◆ SUPPLIED MATERIAL ◆

Definition ValidDeviceID (id : string) : bool := lowerHex id DeviceIDLen.
Definition ValidDeviceSecret (s : string) : bool := lowerHex s DeviceSecretLen.

Definition NewVerifier (secretHex : string) : bytes + error :=
  exit_if negb (ValidDeviceSecret secretHex) with inr ErrBadDevice;
  match hex_decode (bytes_of secretHex) with
  | None => inr ErrBadDevice
  | Some secret => inl (sha256 (bytes_of VerifierDomain ++ [0] ++ secret))
  end.

(** ** A keyring as text *)

Definition entry_text (key : Key) : bytes := bytes_of (key_ID key) ++ [61] ++ hex_encode (key_Secret key).
Definition ring_text (k : Keyring) : string := string_of (commas (map entry_text (Keys k))).

(** * Pinned values *)

(** Those of session_test.go. *)
Definition vectorKey : string := "000102030405060708090a0b0c0d0e0f101112131415161718191a1b1c1d1e1f".
Definition vectorToken : string :=
  "v1.k1.eyJwaWQiOiJwLW16eHc2eXRib2k0ZHFuYnJnbTJ3cXpsbW40IiwiZGlkIjoiOWY4NmQwODE4ODRjN2Q2NTlhMmZlYWEwYzU1YWQwMTUiLCJpYXQiOjE3ODkyMDAwMDAwMDAsImV4cCI6MTc4OTIwMzYwMDAwMH0.5CWAjViqDUMjFQmhATnN_JiC085QYywGbSPGTGBVjiE".
Definition vectorClaims : Claims :=
  mkClaims "p-mzxw6ytboi4dqnbrgm2wqzlmn4" "9f86d081884c7d659a2feaa0c55ad015" 1789200000000 1789203600000.
Definition vectorRing : Keyring := mkKeyring [mkKey "k1" (map Z.of_nat (seq 0 32))].
Lemma limiter_bounds_witness :
  passed "a" sample_window (drop 2 (decide_all (newLimiter sample_rate) (sample_before ++ sample_window))) <= 2 + 199999990 / 100000000.
Proof.
  refine (proj1 (limiter_bounds sample_rate 0 "a" sample_before sample_window 199999990 _ _ _ _ _ _)); try (simpl; unfold capacity, burst; simpl; lia).
  intros q Hq. unfold sample_window in Hq. repeat (apply elem_of_cons in Hq as [->|Hq]; [vm_compute; done|]). by apply not_elem_of_nil in Hq.
Defined.
(** Reading bytes as a body of the same type. *)
Definition read_body (like : Body) (b : bytes) : option Body :=
  match like with
  | BError _ => BError <$> decode_into ErrorBody_codec b
  | BSession _ => BSession <$> decode_into SessionResponse_codec b
  | BTournaments _ => BTournaments <$> decode_into TournamentListResponse_codec b
  | BJoin _ => BJoin <$> decode_into JoinResponse_codec b
  | BRound _ => BRound <$> decode_into RoundResponse_codec b
  | BLeaderboard _ => BLeaderboard <$> decode_into LeaderboardResponse_codec b
  | BClaim _ => BClaim <$> decode_into ClaimResponse_codec b
  | BEvents _ => BEvents <$> decode_into EventsResponse_codec b
  end.

(** * The codecs are lawful *)

#[export] Instance ErrorBody_lawful : Lawful ErrorBody_codec.
Proof. unfold ErrorBody_codec. apply _. Qed.
#[export] Instance SessionRequest_lawful : Lawful SessionRequest_codec.
Proof. unfold SessionRequest_codec. apply _. Qed.
#[export] Instance SessionResponse_lawful : Lawful SessionResponse_codec.
Proof. unfold SessionResponse_codec. apply _. Qed.
#[export] Instance SeqRequest_lawful : Lawful SeqRequest_codec.
Proof. unfold SeqRequest_codec. apply _. Qed.
#[export] Instance MoveRequest_lawful : Lawful MoveRequest_codec.
Proof. unfold MoveRequest_codec. apply _. Qed.
#[export] Instance TournamentSummary_lawful : Lawful TournamentSummary_codec.
Proof. unfold TournamentSummary_codec. apply _. Qed.
#[export] Instance TournamentListResponse_lawful : Lawful TournamentListResponse_codec.
Proof. unfold TournamentListResponse_codec. apply _. Qed.
#[export] Instance JoinResponse_lawful : Lawful JoinResponse_codec.
Proof. unfold JoinResponse_codec. apply _. Qed.
#[export] Instance ColumnView_lawful : Lawful ColumnView_codec.
Proof. unfold ColumnView_codec. apply _. Qed.
#[export] Instance MoveView_lawful : Lawful MoveView_codec.
Proof. unfold MoveView_codec. apply _. Qed.
#[export] Instance RoundView_lawful : Lawful RoundView_codec.
Proof. unfold RoundView_codec. apply _. Qed.
#[export] Instance RoundResponse_lawful : Lawful RoundResponse_codec.
Proof. unfold RoundResponse_codec. apply _. Qed.
#[export] Instance LeaderboardRow_lawful : Lawful LeaderboardRow_codec.
Proof. unfold LeaderboardRow_codec. apply _. Qed.
#[export] Instance LeaderboardResponse_lawful : Lawful LeaderboardResponse_codec.
Proof. unfold LeaderboardResponse_codec. apply _. Qed.
#[export] Instance ClaimResponse_lawful : Lawful ClaimResponse_codec.
Proof. unfold ClaimResponse_codec. apply _. Qed.
#[export] Instance EventItem_lawful : Lawful EventItem_codec.
Proof. unfold EventItem_codec. apply _. Qed.
#[export] Instance EventsResponse_lawful : Lawful EventsResponse_codec.
Proof. unfold EventsResponse_codec. apply _. Qed.
#[export] Instance ErrorBody_depth : Depth ErrorBody_codec 1.
Proof. unfold ErrorBody_codec. intros v. etrans; [refine (depth (d := _) v)|done]. Qed.
#[export] Instance SessionResponse_depth : Depth SessionResponse_codec 1.
Proof. unfold SessionResponse_codec. intros v. etrans; [refine (depth (d := _) v)|done]. Qed.
#[export] Instance TournamentSummary_depth : Depth TournamentSummary_codec 2.
Proof. unfold TournamentSummary_codec. intros v. etrans; [refine (depth (d := _) v)|done]. Qed.
#[export] Instance TournamentListResponse_depth : Depth TournamentListResponse_codec 4.
Proof. unfold TournamentListResponse_codec. intros v. etrans; [refine (depth (d := _) v)|done]. Qed.
#[export] Instance JoinResponse_depth : Depth JoinResponse_codec 1.
Proof. unfold JoinResponse_codec. intros v. etrans; [refine (depth (d := _) v)|done]. Qed.
#[export] Instance ColumnView_depth : Depth ColumnView_codec 2.
Proof. unfold ColumnView_codec. intros v. etrans; [refine (depth (d := _) v)|done]. Qed.
#[export] Instance MoveView_depth : Depth MoveView_codec 1.
Proof. unfold MoveView_codec. intros v. etrans; [refine (depth (d := _) v)|done]. Qed.
#[export] Instance RoundView_depth : Depth RoundView_codec 4.
Proof. unfold RoundView_codec. intros v. etrans; [refine (depth (d := _) v)|done]. Qed.
#[export] Instance RoundResponse_depth : Depth RoundResponse_codec 5.
Proof. unfold RoundResponse_codec. intros v. etrans; [refine (depth (d := _) v)|done]. Qed.
#[export] Instance LeaderboardRow_depth : Depth LeaderboardRow_codec 1.
Proof. unfold LeaderboardRow_codec. intros v. etrans; [refine (depth (d := _) v)|done]. Qed.
#[export] Instance LeaderboardResponse_depth : Depth LeaderboardResponse_codec 3.
Proof. unfold LeaderboardResponse_codec. intros v. etrans; [refine (depth (d := _) v)|done]. Qed.
#[export] Instance ClaimResponse_depth : Depth ClaimResponse_codec 1.
Proof. unfold ClaimResponse_codec. intros v. etrans; [refine (depth (d := _) v)|done]. Qed.
#[export] Instance EventItem_depth : Depth EventItem_codec 1.
Proof. unfold EventItem_codec. intros v. etrans; [refine (depth (d := _) v)|done]. Qed.
#[export] Instance EventsResponse_depth : Depth EventsResponse_codec 3.
Proof. unfold EventsResponse_codec. intros v. etrans; [refine (depth (d := _) v)|done]. Qed.
#[export] Hint Extern 1 (NotNull _) => (intros ?; done) : typeclass_instances.

(** Bodies are read back: the bytes of a response body, whichever type it
    has, decode into the body, for every body whose integers fit their fields
    and whose text is UTF-8. *)
Theorem bodies_round_trip (b : Body) : body_fits b -> read_body b (body_bytes b) = Some b.
Proof.
  unfold body_bytes, marshal. destruct b as [v|v|v|v|v|v|v|v]; intros F; cbn [read_body body_json body_fits] in *;
    (rewrite decode_into_marshal; [done|apply _|exact F|]); (etrans; [apply depth|done]).
Qed.

(** * A sample *)

Definition sample_row : LeaderboardRow := mkLeaderboardRow 1 "p-abc" 14400 3 true 250 false true.
Definition sample_board : Body :=
  BLeaderboard (mkLeaderboardResponse "t1" "settled" true 12 1 0 50 [sample_row] sample_row).

Lemma sample_row_fits : fits LeaderboardRow_codec sample_row.
Proof. cbn. repeat split; done. Qed.

Lemma bodies_round_trip_witness : read_body sample_board (body_bytes sample_board) = Some sample_board.
Proof.
  apply bodies_round_trip. pose proof sample_row_fits as F. cbn -[LeaderboardRow_codec].
  repeat (apply conj); try exact F; try done. by apply Forall_singleton.
Defined.
Lemma finish_live s slot tid player seq round s' res : finishRoundCmd fuel s slot tid player seq round = Some (s', res) ->
  rounds_live (rounds (play s)) -> rounds_live (rounds (play s')) /\
  (res_code res = OK -> exists t, tournaments (sequenced s player seq tid).1 !! tid = Some t /\
     counted (rounds (play s')) (t_id t, player, round) res).
Proof.
  unfold finishRoundCmd. pose proof (sequenced_rounds s player seq tid) as Hq.
  destruct (sequenced s player seq tid) as [s1 [rej|]] eqn:Es; cbn in Hq.
  { intros [= <- <-] L. split; [by rewrite Hq|]. intros Hc. by destruct (sequenced_rejects _ _ _ _ _ _ Es). }
  intros (t & Ht & (out & _ & H)%bind_Some)%bind_Some L. rewrite <- Hq in L. clear Hq. cbv zeta in H.
  destruct (roundFor s1 t player round _) as [[rk i]|rej] eqn:Er.
  2:{ injection H as <- <-. split; [done|]. intros Hc. by destruct (roundFor_rejects _ _ _ _ _ _ Er). }
  apply roundFor_key in Er as ->. apply bind_Some in H as (rec & Hr & H).
  assert (Hc : exists x, rounds (play s1) !! (t_id t, player, round) = Some x /\ 0 <= len (rr_moves rec) <= len (rr_moves x)).
  { exists rec. split; [done|]. pose proof (len_nonneg (rr_moves rec)). lia. }
  case_hyp H; [injection H as <- <-; split; [done|intros _; by exists t]|].
  case_hyp H; [injection H as <- <-; split; [done|by intros]|].
  apply bind_Some in H as (s2 & H2 & H). injection H as <- <-. split.
  - apply (finishRound_live _ _ _ _ _ _ _ _ _ H2). by apply live_delete.
  - intros _. exists t. split; [done|]. exact (finishRound_counted _ _ _ _ _ _ _ _ _ _ H2 Hc).
Qed.

Lemma foldM_keeps {A B} (P : B -> Prop) (f : B -> A -> option B) l b b' :
  (forall b x b', P b -> f b x = Some b' -> P b') -> P b -> foldM f b l = Some b' -> P b'.
Proof.
  intros H. revert b. induction l as [|x l IH]; intros b Hb; simpl; [by intros [= <-]|]. intros (b1 & E & E')%bind_Some. eauto.
Qed.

◆ WHAT YOU NEED TO DO ◆
Reproduce verbatim the range of lines that opens the records and closes with the line containing "(** ** A keyring as text *)". Omit everything after it.

◆ YOUR SOLUTION ◆
Definition ValidDeviceID (id : string) : bool := lowerHex id DeviceIDLen.
Definition ValidDeviceSecret (s : string) : bool := lowerHex s DeviceSecretLen.

Definition NewVerifier (secretHex : string) : bytes + error :=
  exit_if negb (ValidDeviceSecret secretHex) with inr ErrBadDevice;
  match hex_decode (bytes_of secretHex) with
  | None => inr ErrBadDevice
  | Some secret => inl (sha256 (bytes_of VerifierDomain ++ [0] ++ secret))
  end.

(** ** A keyring as text *)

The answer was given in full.